- _What to do_:
Word for word, restate the lines from the start of the data below through the line containing "- apply update_slice_loaded, Hl.".

*** Dataset content ***

Lemma load_image_loaded (a : np.ndarray3) (s : t) :
  initialised s = true ->
  np.rectangular a = true ->
  exists s', load_image a s = (Return tt, s') /\ loaded s' = true.
Proof.
  intros Hinit Hrect.
  destruct (rectangular_spec a Hrect) as (H0 & H1 & H2 & _).
  unfold initialised in Hinit. rewrite !andb_true_iff, !Z.eqb_eq in Hinit.
  destruct Hinit as ((((Hb & Hc) & Hm0) & Hm1) & Hm2).
  unfold Spec.extent, np.shape3 in *. cbn iota beta in *.
  unfold load_image, image_array_shape, np.shape3. run.
  match goal with |- context [update_all_images ?s7] =>
    destruct (update_all_images_loaded s7) as (s' & Hrun & _ & Hl') end.
  - unfold loaded, np.shape3. simpl.
    rewrite Hrect, Hb, Hc.
    rewrite !indexes_setMaximum by assumption. reflexivity.
  - exists s'. split; assumption.
Qed.

Lemma dispatch_loaded (e : event) (s : t) :
  loaded s = true ->
  deliverable e = true ->
  exists s', dispatch e s = (Return tt, s') /\ loaded s' = true.
Proof.
  intros Hl He. destruct e; cbn [dispatch].
  - apply mousePressEvent_loaded, Hl.
  - apply mouseMoveEvent_loaded, Hl.
  - apply update_slice_loaded, Hl.
  - apply update_brightness_loaded, Hl.
  - apply update_contrast_loaded, Hl.
  - apply adjust_zoom_loaded, Hl.
  - apply update_crosshair_loaded, Hl.
  - apply load_image_loaded; [apply loaded_initialised, Hl | exact He].
Qed.

End Invariant.

(** X8. Once a volume is loaded no sequence of clicks, pointer moves,
    playback ticks, slider changes, timer ticks and further loads raises an
    exception, and after it the viewer still holds a volume with every slice
    index inside its axis. *)
Theorem run_events_safe {tk : Toolkit} (es : list event) (s : t) :
  loaded s = true ->
  forallb deliverable es = true ->
  exists s' a,
    run_events es s = (Return tt, s')
    /\ image_array s' = Some a
    /\ 0 <= value (xy_slider s') < Spec.extent a Spec.Axis0
    /\ 0 <= value (xz_slider s') < Spec.extent a Spec.Axis1
    /\ 0 <= value (zy_slider s') < Spec.extent a Spec.Axis2.
Proof.
  intros Hl Hes.
  assert (H : exists s', run_events es s = (Return tt, s') /\ loaded s' = true).
  { revert s Hl. induction es as [|e es IH]; intros s Hl.
    - exists s. split; [reflexivity | exact Hl].
    - simpl in Hes. apply andb_prop in Hes. destruct Hes as [He Hes].
      destruct (dispatch_loaded e s Hl He) as (s1 & Hrun & Hl1).
      destruct (IH Hes s1 Hl1) as (s' & Hrun' & Hl').
      exists s'. split; [|exact Hl'].
      cbn [run_events]. rewrite (bind_run _ _ _ _ _ Hrun). exact Hrun'. }
  destruct H as (s' & Hrun & Hl').
  destruct (loaded_spec s' Hl') as (a & Ha & _ & _ & _ & I0 & I1 & I2).
  apply indexes_spec in I0, I1, I2.
  exists s', a. repeat split; try assumption; lia.
Qed.

Lemma run_events_safe_witness :
  exists s' a,
    run_events (tk := qt5)
      [MouseMove XY_label (70, 20); MousePress XY_label (60, 10);
       PlaybackTick "xy"; ContrastChanged 50 "xy"; CrosshairTimer;
       ImageLoaded Examples.vol422; PlaybackTick "yz"]
      Examples.viewing = (Return tt, s')
    /\ image_array s' = Some a
    /\ 0 <= value (xy_slider s') < Spec.extent a Spec.Axis0
    /\ 0 <= value (xz_slider s') < Spec.extent a Spec.Axis1
    /\ 0 <= value (zy_slider s') < Spec.extent a Spec.Axis2.
Proof.
  apply (run_events_safe (tk := qt5)).
  - vm_compute. reflexivity.
  - vm_compute. reflexivity.
Defined.

(** X9. On a loaded viewer a playback tick returns normally, moves the
    slider of its view from [v] to [v + 1] when [v < maximum - 1] and to 0
    otherwise, so that (on an axis of more than one slice) it never lands on
    the last index; the other two sliders, the range and the crosshair stay
    as they were. *)
Theorem update_slice_step {tk : Toolkit} (view : string) (s : t) :
  loaded s = true ->
  let r := get_slider view in
  exists s',
    update_slice view s = (Return tt, s')
    /\ value (slider r s') =
       (if value (slider r s) <? maximum (slider r s) - 1
        then value (slider r s) + 1 else 0)
    /\ maximum (slider r s') = maximum (slider r s)
    /\ (1 <= maximum (slider r s) -> value (slider r s') < maximum (slider r s))
    /\ (forall r', r' <> r -> slider r' s' = slider r' s)
    /\ current_crosshair s' = current_crosshair s.
Proof.
  intros Hl r.
  destruct (update_slice_state view s Hl) as (s1 & Hvs & _ & Hrun).
  destruct (view_state_fields _ _ Hvs) as (_ & _ & _ & Ecr & Exy & Exz & Ezy).
  destruct (loaded_spec s Hl) as (a & _ & _ & _ & _ & I0 & I1 & I2).
  apply indexes_spec in I0, I1, I2.
  fold r in Hrun. eexists. split; [exact Hrun|].
  assert (Hs : slider r s1 = slider r s) by (destruct r; assumption).
  assert (Hrange : minimum (slider r s) = 0 /\
                   0 <= value (slider r s) <= maximum (slider r s))
    by (destruct r; simpl; lia).
  assert (Hval : value (slider r
                   (on_slider r
                      (setValue (if value (slider r s) <? maximum (slider r s) - 1
                                 then value (slider r s) + 1 else 0)) s1)) =
                 (if value (slider r s) <? maximum (slider r s) - 1
                  then value (slider r s) + 1 else 0)).
  { destruct r; simpl in *; rewrite ?Exy, ?Exz, ?Ezy;
      apply setValue_in_range;
      match goal with |- context [if ?c then _ else _] => destruct c eqn:E end;
      try apply Z.ltb_lt in E; lia. }
  split; [exact Hval|]. split; [destruct r; simpl in *; congruence|].
  split.
  - intros Hm. rewrite Hval.
    destruct (value (slider r s) <? maximum (slider r s) - 1) eqn:E;
      [apply Z.ltb_lt in E|]; lia.
  - split; [|exact Ecr].
    intros r' Hne. destruct r, r'; try congruence; simpl; assumption.
Qed.

Lemma update_slice_step_witness :
  exists s',
    update_slice (tk := qt5) "xy" Examples.viewing = (Return tt, s')
    /\ value (xy_slider s') = 0
    /\ maximum (xy_slider s') = 2.
Proof.
  destruct (update_slice_step (tk := qt5) "xy" Examples.viewing)
    as (s' & Hrun & Hv & Hm & _).
  - vm_compute. reflexivity.
  - exists s'. split; [exact Hrun|]. split.
    + etransitivity; [exact Hv|]. vm_compute. reflexivity.
    + etransitivity; [exact Hm|]. vm_compute. reflexivity.
Defined.

(** ** More on clicks *)

(** What a click inside the image of a loaded viewer does (all three views). *)
Lemma click_inside_run {tk : Toolkit} (l : label_ref) (s : t)
      (a : np.ndarray3) (px py ox oy cw ch : Z) :
  loaded s = true ->
  image_array s = Some a ->
  rect_contains (label l s) (px, py) = true ->
  image_bounds (label l s) = Some (ox, oy, cw, ch) ->
  ox <= px < ox + cw ->
  oy <= py < oy + ch ->
  exists s',
    mousePressEvent l (px, py) s = (Return tt, s')
    /\ value (slider (Spec.slider_of (Spec.horizontal l)) s') =
       Spec.extent a (Spec.horizontal l) - 1
       - Spec.mapped_index px ox cw (Spec.extent a (Spec.horizontal l))
    /\ value (slider (Spec.slider_of (Spec.vertical l)) s') =
       Spec.extent a (Spec.vertical l) - 1
       - Spec.mapped_index py oy ch (Spec.extent a (Spec.vertical l))
    /\ slider (Spec.slider_of (Spec.normal l)) s' =
       slider (Spec.slider_of (Spec.normal l)) s.
Proof.
  intros Hl Ha Hin Hb Hx Hy.
  set (sw := Spec.extent a (Spec.horizontal l)).
  set (sh := Spec.extent a (Spec.vertical l)).
  destruct (loaded_spec s Hl) as (a' & Ha' & Hrect & _ & _ & I0 & I1 & I2).
  assert (a' = a) by congruence. subst a'.
  destruct (rectangular_spec a Hrect) as (E0 & E1 & E2 & _).
  assert (Hsw : 1 <= sw) by (unfold sw; destruct l; assumption).
  assert (Hsh : 1 <= sh) by (unfold sh; destruct l; assumption).
  pose proof (mapped_index_bounds px ox cw sw ltac:(lia) Hsw) as Hix.
  pose proof (mapped_index_bounds py oy ch sh ltac:(lia) Hsh) as Hiy.
  rewrite (mousePressEvent_with_volume l _ s a Ha).
  rewrite (click_body_inside l px py _ _ _ _ _ _ s ox oy cw ch)
    by (try assumption; try congruence; fold sw sh; lia).
  fold sw sh.
  match goal with |- context [update_all_images ?s3] => set (s3' := s3) end.
  assert (Hl3 : loaded s3' = true).
  { unfold s3'. rewrite loaded_set_current_crosshair.
    apply loaded_on_slider, loaded_on_slider, Hl. }
  destruct (update_all_images_run s3' Hl3) as (s' & Hrun & Hvs).
  exists s'. split; [exact Hrun|].
  destruct (view_state_fields _ _ Hvs) as (_ & _ & _ & _ & Exy & Exz & Ezy).
  apply indexes_spec in I0, I1, I2.
  destruct l;
    cbn [Spec.horizontal Spec.vertical Spec.normal Spec.slider_of slider] in *;
    rewrite ?Exy, ?Exz, ?Ezy; unfold s3'; simpl;
    (split; [apply setValue_in_range; lia|]);
    (split; [apply setValue_in_range; lia|]); reflexivity.
Qed.

Lemma mapped_index_center (k sN : Z) :
  0 < k -> Spec.mapped_index k 0 (2 * k) sN = sN / 2.
Proof.
  intros Hk. rewrite mapped_index_div by lia.
  rewrite Z.sub_0_r, (Z.mul_comm 2 k). apply Z.div_mul_cancel_l; lia.
Qed.

(** X10. When the scaled image fills a label of even width and height
    exactly, a click at the center of the label maps to the center index of
    the slice, rounded down: the two other sliders go to
    [extent - 1 - extent // 2] of their axes. *)
Theorem click_center {tk : Toolkit} (l : label_ref) (s : t) (a : np.ndarray3)
        (kx ky : Z) :
  loaded s = true ->
  image_array s = Some a ->
  width (label l s) = 2 * kx ->
  height (label l s) = 2 * ky ->
  image_bounds (label l s) = Some (0, 0, 2 * kx, 2 * ky) ->
  0 < kx -> 0 < ky ->
  exists s',
    mousePressEvent l (kx, ky) s = (Return tt, s')
    /\ value (slider (Spec.slider_of (Spec.horizontal l)) s') =
       Spec.extent a (Spec.horizontal l) - 1 - Spec.extent a (Spec.horizontal l) / 2
    /\ value (slider (Spec.slider_of (Spec.vertical l)) s') =
       Spec.extent a (Spec.vertical l) - 1 - Spec.extent a (Spec.vertical l) / 2.
Proof.
  intros Hl Ha Hw Hh Hb Hkx Hky.
  destruct (click_inside_run l s a kx ky 0 0 (2 * kx) (2 * ky))
    as (s' & Hrun & Hx & Hy & _); try assumption; try lia.
  - unfold rect_contains. rewrite Hw, Hh. simpl fst. simpl snd.
    rewrite !andb_true_iff, !Z.leb_le. lia.
  - exists s'. rewrite !mapped_index_center in * by assumption.
    repeat split; assumption.
Qed.

Lemma click_center_witness :
  exists s',
    mousePressEvent (tk := qt5) XY_label (150, 150) Examples.viewing_square
    = (Return tt, s')
    /\ value (zy_slider s') = 0
    /\ value (xz_slider s') = 0.
Proof.
  destruct (click_center (tk := qt5) XY_label Examples.viewing_square
              Examples.vol322 150 150) as (s' & Hrun & Hx & Hy).
  - vm_compute. reflexivity.
  - vm_compute. reflexivity.
  - vm_compute. reflexivity.
  - vm_compute. reflexivity.
  - vm_compute. reflexivity.
  - lia.
  - lia.
  - exists s'. split; [exact Hrun|].
    split; (etransitivity; [eassumption|]; vm_compute; reflexivity).
Defined.

(** X11. Clicking further to the right in the image of a view never moves
    the slider of the horizontal axis up, and does not change where the
    slider of the vertical axis goes: the mapping is monotone and mirrored. *)
Theorem click_mirrors_monotonically {tk : Toolkit} (l : label_ref) (s : t)
        (a : np.ndarray3) (px px' py ox oy cw ch : Z) :
  loaded s = true ->
  image_array s = Some a ->
  rect_contains (label l s) (px, py) = true ->
  rect_contains (label l s) (px', py) = true ->
  image_bounds (label l s) = Some (ox, oy, cw, ch) ->
  ox <= px -> px <= px' -> px' < ox + cw ->
  oy <= py < oy + ch ->
  exists s1 s2,
    mousePressEvent l (px, py) s = (Return tt, s1)
    /\ mousePressEvent l (px', py) s = (Return tt, s2)
    /\ value (slider (Spec.slider_of (Spec.horizontal l)) s2)
       <= value (slider (Spec.slider_of (Spec.horizontal l)) s1)
    /\ value (slider (Spec.slider_of (Spec.vertical l)) s2)
       = value (slider (Spec.slider_of (Spec.vertical l)) s1).
Proof.
  intros Hl Ha Hin Hin' Hb H1 H2 H3 Hy.
  destruct (click_inside_run l s a px py ox oy cw ch)
    as (s1 & R1 & X1 & Y1 & _); try assumption; try lia.
  destruct (click_inside_run l s a px' py ox oy cw ch)
    as (s2 & R2 & X2 & Y2 & _); try assumption; try lia.
  exists s1, s2. split; [exact R1|]. split; [exact R2|].
  rewrite X1, X2, Y1, Y2. split; [|reflexivity].
  destruct (loaded_spec s Hl) as (a' & Ha' & Hrect & _).
  assert (a' = a) by congruence. subst a'.
  destruct (rectangular_spec a Hrect) as (E0 & E1 & E2 & _).
  assert (Hsw : 1 <= Spec.extent a (Spec.horizontal l)) by (destruct l; assumption).
  rewrite !mapped_index_div by lia.
  assert ((px - ox) * Spec.extent a (Spec.horizontal l) / cw
          <= (px' - ox) * Spec.extent a (Spec.horizontal l) / cw).
  { apply Z.div_le_mono; [lia | nia]. }
  lia.
Qed.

*** End of Dataset content ***

- _Completed task_:
Lemma load_image_loaded (a : np.ndarray3) (s : t) :
  initialised s = true ->
  np.rectangular a = true ->
  exists s', load_image a s = (Return tt, s') /\ loaded s' = true.
Proof.
  intros Hinit Hrect.
  destruct (rectangular_spec a Hrect) as (H0 & H1 & H2 & _).
  unfold initialised in Hinit. rewrite !andb_true_iff, !Z.eqb_eq in Hinit.
  destruct Hinit as ((((Hb & Hc) & Hm0) & Hm1) & Hm2).
  unfold Spec.extent, np.shape3 in *. cbn iota beta in *.
  unfold load_image, image_array_shape, np.shape3. run.
  match goal with |- context [update_all_images ?s7] =>
    destruct (update_all_images_loaded s7) as (s' & Hrun & _ & Hl') end.
  - unfold loaded, np.shape3. simpl.
    rewrite Hrect, Hb, Hc.
    rewrite !indexes_setMaximum by assumption. reflexivity.
  - exists s'. split; assumption.
Qed.

Lemma dispatch_loaded (e : event) (s : t) :
  loaded s = true ->
  deliverable e = true ->
  exists s', dispatch e s = (Return tt, s') /\ loaded s' = true.
Proof.
  intros Hl He. destruct e; cbn [dispatch].
  - apply mousePressEvent_loaded, Hl.
  - apply mouseMoveEvent_loaded, Hl.
  - apply update_slice_loaded, Hl.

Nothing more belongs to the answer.